Выпили еще по стопке, закусили теперь моченым яблоком.
— Сын у тебя хорош, — сказал Степанов. — Понравился мне.
— Володька-то? Ничего парень, баловник только…
… В Ленинград бывшая Алевтина, нынешняя Валентина, возвращаться не захотела, а Степанов не очень и настаивал. Жил он большей частью на корабле или в Кронштадте, где снимал у старушки, боцманской вдовы, комнату. Все свободное время (а его было очень немного) Степанов читал. Ему было под тридцать лет, когда впервые прочел он «Войну и мир», «Былое и думы», «Казаков», «Палату № 6», «Героя нашего времени». Жену он не любил, это было очевидно для него так же, как то, что она не любит своего мужа. Но любить хотелось, хотелось прочитать вслух женщине, а не старпому Михалюку про то, как поет Наташа Ростова у дядюшки, хотелось не с Михалюком, а с любимой женщиной в белую ночь пройтись к памятнику Петру, хотелось ждать писем, писать самому.

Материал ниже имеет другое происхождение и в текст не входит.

(* ===== verification/UU.v ===== *)
(** * UU: uuencoding

    [uuencode1], [uuencode], [uuencode_sum], [uudecode1] and [uudecode] of
    src/src/slib.c, which store binary files in a text weave.  The stack buffers
    are lists of their length with arbitrary contents; every read and write of
    them is checked, and [None] is an access out of bounds.

    A file being read is the list of what the successive calls of [fread]
    return, so the theorems hold however the reads are split. *)

From S2P Require Import Prelude CStr Weave.
From stdpp Require Import base numbers list.
From Stdlib Require Import ZArith Lia.

Local Open Scope Z_scope.

Local Open Scope bk_scope.

Definition ENC (c : Z) : Z := Z.land (u8 c) 63 + 32.

Definition DEC (c : Z) : Z := Z.land (u8 c - 32) 63.

(** ** Encoding *)

Fixpoint uuencode1_loop (fuel : nat) (from : cstr) (n i : nat) (to : cstr) : option cstr :=
  match fuel with
  | O => None
  | S fuel =>
      if (i <? n)%nat then
        let? f0 := from !! i in
        let? f1 := from !! (i + 1)%nat in
        let? f2 := from !! (i + 2)%nat in
        let c0 := Z.shiftr f0 2 in
        let c1 := Z.lor (Z.land (Z.shiftl f0 4) 48) (Z.land (Z.shiftr f1 4) 15) in
        let c2 := Z.lor (Z.land (Z.shiftl f1 2) 60) (Z.land (Z.shiftr f2 6) 3) in
        let c3 := Z.land f2 63 in
        uuencode1_loop fuel from n (i + 3) (to ++ [ENC c0; ENC c1; ENC c2; ENC c3])
      else Some to
  end.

И вдруг жизнь Степанова странно, резко и радостно изменилась.
Валентина написала ему, что не может справиться с Варькой — дерзка, грубит, не слушается, надо прибрать девчонку к рукам. Хорошо бы отцу приехать и принять меры.
Степанов подумал и велел прислать Варвару в Кронштадт.
Встретил он ее в Ленинграде.
И, не понимая сам, что с ним творится, поднял на руки и стал целовать лоб, покрытый веснушками, косенки, шею, слабенькие плечи. Варя тихо повизгивала и всем своим телом прижималась к грубому полотну отцовского белого морского кителя.
Великое счастье отцовства открылось ему.
«Не может человек жить без любви, — размышлял Степанов в эти дни. — Не может и не должен. Ну что ж, не вышло с браком, вышло вот с дочкой. Ее можно любить, можно любить счастливо!»
Боцманская вдова завязала Варваре голубые банты, Степанов обул девочку в лакированные полуботинки, взял за руку и повел на свой корабль. День был ветреный, пыльный, жаркий, с воды веяло сыростью, он вел Варю в свой подлинный дом, к своим, истинно родным людям, и подбородок, изрезанный нынче во время бритья, вздрагивал. По дороге отец и дочь говорили друг с другом как взрослые. Варя ставила ноги носками чуть внутрь, удивлялась на чаек, на то, сколько «много» воды, какое «слишком» светлое небо. А он спрашивал ее, зачем она не слушает маму, зачем дерзкая, зачем грубая.